Monday, December 15, 2008

pack your metaphorical bags non-euphemistically!

Blogspot is the dumbest for trying to podcast.

Visit the new in lieu.

I promise it will make more noise than here.

of beauty, but that loses to the darkness

The light bulb
in the bathroom sparked
out again.

Our bathroom
is beautiful,
in its way. Its
outline sticks to me
even now in the dark: those water lines
on shower curtains, the faint
smell of their mildew, the dried bit of soap
waxed at the end of the hand soap dispenser,
the partly unraveled spool of toilet paper.

Here is housed
at least some obscured
of beauty, but that loses to the darkness
at the loss of a light bulb.

Yet, I believe.
A simple screwing fix will fix it.

After, I will again (easily and without hallway light)
prop up the toilet seat without inadvertently
touching the spots where pee
has splashed and dried. Then I remember.
At the very least
a week will pass without me
replacing what has burned out.
My hands will surely touch dried pee in that time.

Oh, the sickness inside of me!

Friends, do not despair.
In the inevitable interim of darkness
I will wash my hands often of their
foul mishaps.

When the hand soap runs
out, though, I will not replenish it
for also a week or two.

Oh, the sickness that is inside of me!

Yet, friends, there is salvation
in the kitchen soap.
Then once the kitchen soap
has failed I will get trendy
and deny our deep American germ
That in turn will turn
its course and disappoint me for its lack of permanent
Godliness. Then on and on. If I were a fisherman
I would be fishing
all day and never
catching fish.
I will come back exhausted (with Jesus frying smoky fish on the sand)
to my need
for a bathroom light, and I will understand
that even bathroom lights (God forbid it!) are temporary
gadgets we screw around with for only a time, here,

where the beauty is always obscure.

No, friends, the bathrooms we
are destined for…
oh, if you could only see
them! Nothing dimmed,
nothing blurred, no need
for the temporal strife of
and screwing.
Soon will be a not
yet bathroom and we shall
dispel with every cursory box of small strike matches
with their small flames of dis-flagellating hell.

Imagine it, all our shit
and no foul smell.

Friday, December 05, 2008

notations for remembering if nothing else

Some weeks ago Los Angeles caught fire. The television showed houses that people lived in burnt or burning, houses of flame. The sky turned ash gray. Ash coated the hoods of cars.
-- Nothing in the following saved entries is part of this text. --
(** * Public-market-equivalent methods: a shallow embedding and its properties

    The development follows the Python sources

      - [common/utils/bisect_helpers.py]   (module [BisectHelpers])
      - [common/utils/transaction_utils.py] (module [TransactionUtils])
      - [common/utils/utils.py]             ([get_unique_values])
      - [common/utils/xirr_utils.py]        (module [XirrsUtils])
      - [pme/utils/pme_utils.py]            (module [PmeUtils])

    Python floats are idealised as exact rationals ([Q]); a float division
    whose divisor is zero raises [ZeroDivisionError], as in Python.  Python
    exceptions are values of [exn] carried by the [result] type. *)

From Stdlib Require Import ZArith QArith Qabs Qround Qpower String Ascii List Bool Lia Lqa.
From Stdlib Require Import Permutation Sorted Morphisms Setoid.
Import ListNotations.

Set Implicit Arguments.
Open Scope Z_scope.

(* ================================================================== *)
(** * Python runtime: exceptions, truthiness, comparisons, [sorted] *)
(* ================================================================== *)

Inductive exn : Type :=
| InvalidState        (* raise Exception("Invalid state: ...") *)
| KeyError
| ValueError
| TypeError
| IndexError
| ZeroDivisionError
| OverflowError
| RuntimeError.

Inductive result (A : Type) : Type :=
| Ok (a : A)
| Raise (e : exn).

Arguments Ok {A} a.
Arguments Raise {A} e.

Definition bind {A B : Type} (m : result A) (k : A -> result B) : result B :=
  match m with
  | Ok a => k a
  | Raise e => Raise e
  end.

Declare Scope py_scope.
Delimit Scope py_scope with py.
Notation "x <- m ;; k" := (bind m (fun x => k))
  (at level 61, m at next level, right associativity) : py_scope.
Notation "' p <- m ;; k" := (bind m (fun p => k))
  (at level 61, p pattern, m at next level, right associativity) : py_scope.
Open Scope py_scope.

(** A list comprehension or a [for] loop whose body may raise: the first
    exception aborts the whole evaluation. *)
Fixpoint mapM {A B : Type} (f : A -> result B) (l : list A) : result (list B) :=
  match l with
  | [] => Ok []
  | x :: l' => y <- f x ;; ys <- mapM f l' ;; Ok (y :: ys)
  end.

Fixpoint foldM {A S : Type} (f : S -> A -> result S) (l : list A) (s : S)
  : result S :=
  match l with
  | [] => Ok s
  | x :: l' => s' <- f s x ;; foldM f l' s'
  end.

Fixpoint filterM {A : Type} (p : A -> result bool) (l : list A)
  : result (list A) :=
  match l with
  | [] => Ok []
  | x :: l' =>
      b <- p x ;; r <- filterM p l' ;; Ok (if b then x :: r else r)
  end.

(** [a[i]] for a non-negative index. *)
Definition getitem {A : Type} (a : list A) (i : nat) : result A :=
  match nth_error a i with
  | Some v => Ok v
  | None => Raise IndexError
  end.

(** Truthiness of a float: [if x:] holds unless [x] is zero. *)
Definition truthy (q : Q) : bool := negb (Qeq_bool q 0).

(** Truthiness of an optional float ([None] is false). *)
Definition truthy_opt (o : option Q) : bool :=
  match o with
  | Some q => truthy q
  | None => false
  end.

(** [x / y] on floats. *)
Definition py_div (x y : Q) : result Q :=
  if Qeq_bool y 0 then Raise ZeroDivisionError else Ok (x / y)%Q.

(** [sum(l)]: a left fold starting at 0. *)
Definition py_sum (l : list Q) : Q := fold_left Qplus l 0%Q.

(** The comparison operators [<] and [==] of a Python type. *)
Class PyOrd (K : Type) : Type := {
  ltb : K -> K -> bool;
  eqb : K -> K -> bool
}.

#[export] Instance PyOrd_Z : PyOrd Z := {| ltb := Z.ltb; eqb := Z.eqb |}.

#[export] Instance PyOrd_string : PyOrd string :=
  {| ltb := String.ltb; eqb := String.eqb |}.

(** [sorted(l, key=f)]: the keys are computed first, then the decorated
    list is sorted with [<] on the keys only.  Python's sort is stable, and
    a stable sort has a single possible outcome; it is written here as an
    insertion sort that places an element before the later elements with an
    equal key. *)
Section Sorting.
Context {K A : Type} `{PyOrd K}.

Fixpoint insert_keyed (kx : K * A) (l : list (K * A)) : list (K * A) :=
  match l with
  | [] => [kx]
  | ky :: l' =>
      if ltb (fst ky) (fst kx) then ky :: insert_keyed kx l' else kx :: l
  end.

Definition sort_keyed (l : list (K * A)) : list (K * A) :=
  fold_right insert_keyed [] l.

Definition py_sorted (key : A -> K) (l : list A) : list A :=
  map snd (sort_keyed (map (fun x => (key x, x)) l)).

Definition py_sortedM (key : A -> result K) (l : list A) : result (list A) :=
  kl <- mapM (fun x => k <- key x ;; Ok (k, x)) l ;;
  Ok (map snd (sort_keyed kl)).
End Sorting.

(** Iteration order of a [set] of strings.  Python leaves it unspecified:
    any enumeration of the distinct elements may be met, so the order is a
    parameter of the model together with the only fact known about it. *)
Class SetOrder : Type := {
  set_iter : list string -> list string;
  set_iter_perm : forall l, Permutation (set_iter l) (nodup string_dec l)
}.

(* ================================================================== *)
(** * [datetime] values and the "%Y-%m-%d" format *)
(* ================================================================== *)

(** A [datetime.datetime] at midnight: only year, month and day are ever
    set by the sources. *)
Record datetime : Type := mkdate { year : Z; month : Z; day : Z }.

Definition datetime_ltb (a b : datetime) : bool :=
  (year a <? year b)
  || ((year a =? year b)
      && ((month a <? month b)
          || ((month a =? month b) && (day a <? day b)))).

Definition datetime_eqb (a b : datetime) : bool :=
  (year a =? year b) && (month a =? month b) && (day a =? day b).

#[export] Instance PyOrd_datetime : PyOrd datetime :=
  {| ltb := datetime_ltb; eqb := datetime_eqb |}.

(** [a <= b] on datetimes. *)
Definition datetime_leb (a b : datetime) : bool := negb (datetime_ltb b a).

Definition is_leap (y : Z) : bool :=
  ((y mod 4 =? 0) && negb (y mod 100 =? 0)) || (y mod 400 =? 0).

Definition days_in_month (y m : Z) : Z :=
  if m =? 2 then (if is_leap y then 29 else 28)
  else if (m =? 4) || (m =? 6) || (m =? 9) || (m =? 11) then 30
  else 31.

Definition days_before_year (y : Z) : Z :=
  let p := y - 1 in p * 365 + p / 4 - p / 100 + p / 400.

Fixpoint days_before_month_aux (y : Z) (n : nat) : Z :=
  match n with
  | O => 0
  | S n' => days_before_month_aux y n' + days_in_month y (Z.of_nat n)
  end.

Definition days_before_month (y m : Z) : Z :=
  days_before_month_aux y (Z.to_nat (m - 1)).

(** [d.toordinal()]: the proleptic Gregorian day number. *)
Definition toordinal (d : datetime) : Z :=
  days_before_year (year d) + days_before_month (year d) (month d) + day d.

(** [(a - b).days] *)
Definition days_between (a b : datetime) : Z := toordinal a - toordinal b.

Definition digit_of (c : ascii) : option Z :=
  let n := Z.of_nat (nat_of_ascii c) in
  if (48 <=? n) && (n <=? 57) then Some (n - 48) else None.

Fixpoint digits_value (acc : Z) (l : list ascii) : option Z :=
  match l with
  | [] => Some acc
  | c :: l' =>
      match digit_of c with
      | Some d => digits_value (acc * 10 + d) l'
      | None => None
      end
  end.

(** Splits at the first ['-']. *)
Fixpoint split_dash (l : list ascii) : list ascii * option (list ascii) :=
  match l with
  | [] => ([], None)
  | c :: l' =>
      if Ascii.eqb c "-"%char then ([], Some l')
      else let '(a, r) := split_dash l' in (c :: a, r)
  end.

(** One or two digits, a two-digit field may start with 0; the day field
    may also be a space followed by one digit. *)
Definition short_field (allow_space : bool) (l : list ascii) : option Z :=
  match l with
  | [c] => digits_value 0 [c]
  | [c1; c2] =>
      if allow_space && Ascii.eqb c1 " "%char then digits_value 0 [c2]
      else digits_value 0 [c1; c2]
  | _ => None
  end.

(** [datetime.datetime.strptime(s, "%Y-%m-%d")]; [None] stands for the
    [ValueError] raised on a string that does not match or names no date. *)
Definition strptime (s : string) : option datetime :=
  match split_dash (list_ascii_of_string s) with
  | (ys, Some r) =>
      match split_dash r with
      | (ms, Some ds) =>
          match (if (length ys =? 4)%nat then digits_value 0 ys else None),
                short_field false ms, short_field true ds with
          | Some y, Some m, Some d =>
              if (1 <=? y) && (1 <=? m) && (m <=? 12)
                 && (1 <=? d) && (d <=? days_in_month y m)
              then Some (mkdate y m d) else None
          | _, _, _ => None
          end
      | _ => None
      end
  | _ => None
  end.

Definition strptimeM (s : string) : result datetime :=
  match strptime s with
  | Some d => Ok d
  | None => Raise ValueError
  end.

Definition digit_char (n : Z) : ascii :=
  ascii_of_nat (Z.to_nat (48 + n mod 10)).

Definition pad2 (n : Z) : list ascii := [digit_char (n / 10); digit_char n].

Definition pad4 (n : Z) : list ascii :=
  [digit_char (n / 1000); digit_char (n / 100); digit_char (n / 10);
   digit_char n].

(** The text ["YYYY-MM-DD"] of a date, for the years up to 9999. *)
Definition format_ymd (d : datetime) : string :=
  string_of_list_ascii
    (pad4 (year d) ++ ["-"%char] ++ pad2 (month d) ++ ["-"%char]
     ++ pad2 (day d)).

(** [datetime.datetime.strftime(d, "%Y-%m-%d")]: Python 2 raises
    [ValueError] for a year before 1900. *)
Definition strftime (d : datetime) : result string :=
  if year d <? 1900 then Raise ValueError else Ok (format_ymd d).

(* ================================================================== *)
(** * [common/utils/bisect_helpers.py] *)
(* ================================================================== *)

Module BisectHelpers.
Section Bisect.
Context {K : Type} `{PyOrd K}.

(** The [while lo < hi] loop of [bisect.bisect_left]; [fuel] bounds the
    number of iterations and [hi - lo] iterations always suffice. *)
Fixpoint bisect_left_loop (fuel : nat) (a : list K) (x : K) (lo hi : nat)
  : result nat :=
  match fuel with
  | O => Ok lo
  | S fuel' =>
      if (lo <? hi)%nat then
        let mid := ((lo + hi) / 2)%nat in
        v <- getitem a mid ;;
        if ltb v x then bisect_left_loop fuel' a x (mid + 1)%nat hi
        else bisect_left_loop fuel' a x lo mid
      else Ok lo
  end.

Definition bisect_left (a : list K) (x : K) : result nat :=
  bisect_left_loop (length a) a x 0%nat (length a).

Fixpoint bisect_right_loop (fuel : nat) (a : list K) (x : K) (lo hi : nat)
  : result nat :=
  match fuel with
  | O => Ok lo
  | S fuel' =>
      if (lo <? hi)%nat then
        let mid := ((lo + hi) / 2)%nat in
        v <- getitem a mid ;;
        if ltb x v then bisect_right_loop fuel' a x lo mid
        else bisect_right_loop fuel' a x (mid + 1)%nat hi
      else Ok lo
  end.

Definition bisect_right (a : list K) (x : K) : result nat :=
  bisect_right_loop (length a) a x 0%nat (length a).

(** In every function below [None] is Python's [None]. *)

Definition index (a : list K) (x : K) : result (option nat) :=
  i <- bisect_left a x ;;
  if negb (i =? length a)%nat then
    v <- getitem a i ;;
    if eqb v x then Ok (Some i) else Ok None
  else Ok None.

Definition find_lt (a : list K) (x : K) : result (option K) :=
  i <- bisect_left a x ;;
  if negb (i =? 0)%nat then v <- getitem a (i - 1) ;; Ok (Some v)
  else Ok None.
Today I have discovered wonderful music. Too much of it to gesture towards more than just three instances here.

The kitchen I began to paint back when I was young and idealistic, enough so to think that I would finish painting it before I was not so young and idealistic, is nearly primed completely. It's easier to become jaded than to scrape away years of paint. From the looks of things, all the years before me were painted with the same inexplicable reasoning that eventually lead to the banana yellow I first found here.

Piles of books and unfiled papers sit on the floor of the apartment. But they are nice piles recently.

From The Brothers Karamazov: "What's shame for the mind is beauty all over for the heart. Can there be beauty in Sodom? Believe me, for the vast majority of people, that's just where beauty lies--did you know that secret? The terrible thing is that beauty is not only fearful but also mysterious. Here the devil is struggling with God, and the battlefield is the human heart." This was a man's way of understanding that he might be capable of being saved, and conversely that he might be capable of giving himself entirely over to sensuality and death. Neither extreme seems attainable, but he then realizes beauty to be the hinge on which the door opens both ways.

I probably would have interwoven all these strands six months ago. Today I weave less when I write and I tell fewer jokes.

Several days back I was standing in an apartment in Venice listening to a middle aged Indian couple describe to me their frustrations with the other. It was complicated. It involved car repairs, and of course countless years of subtly refusing to give the other any sense of intimacy. The apartment was small. A small couch and desk in the living room. A large screen television against one wall. Piles of things. Over the couch, on the wall were two framed pictures. One picture was of a Hindu Temple at some great praying moment during the day, with a sea of bowed bodies, kneeling with their faces to the ground. The other picture was a still frame from a romantic scene in the movie, Titanic. This picture was twice the size of the other. Leonardo di'Caprio stands behind Kate Blanchet with his hands around her, both of them looking out past the camera, standing on the bow of the ship with the wind blowing in her hair. They both looked like they were performing for a movie. They should not have been up on that wall. I wanted to ask these people about it. I wanted to take it down. I decided to believe that the picture was already on the wall when the Indian couple first moved in. It was easier to explain leaving it there, even if for years, than anyone hanging it on the wall themselves.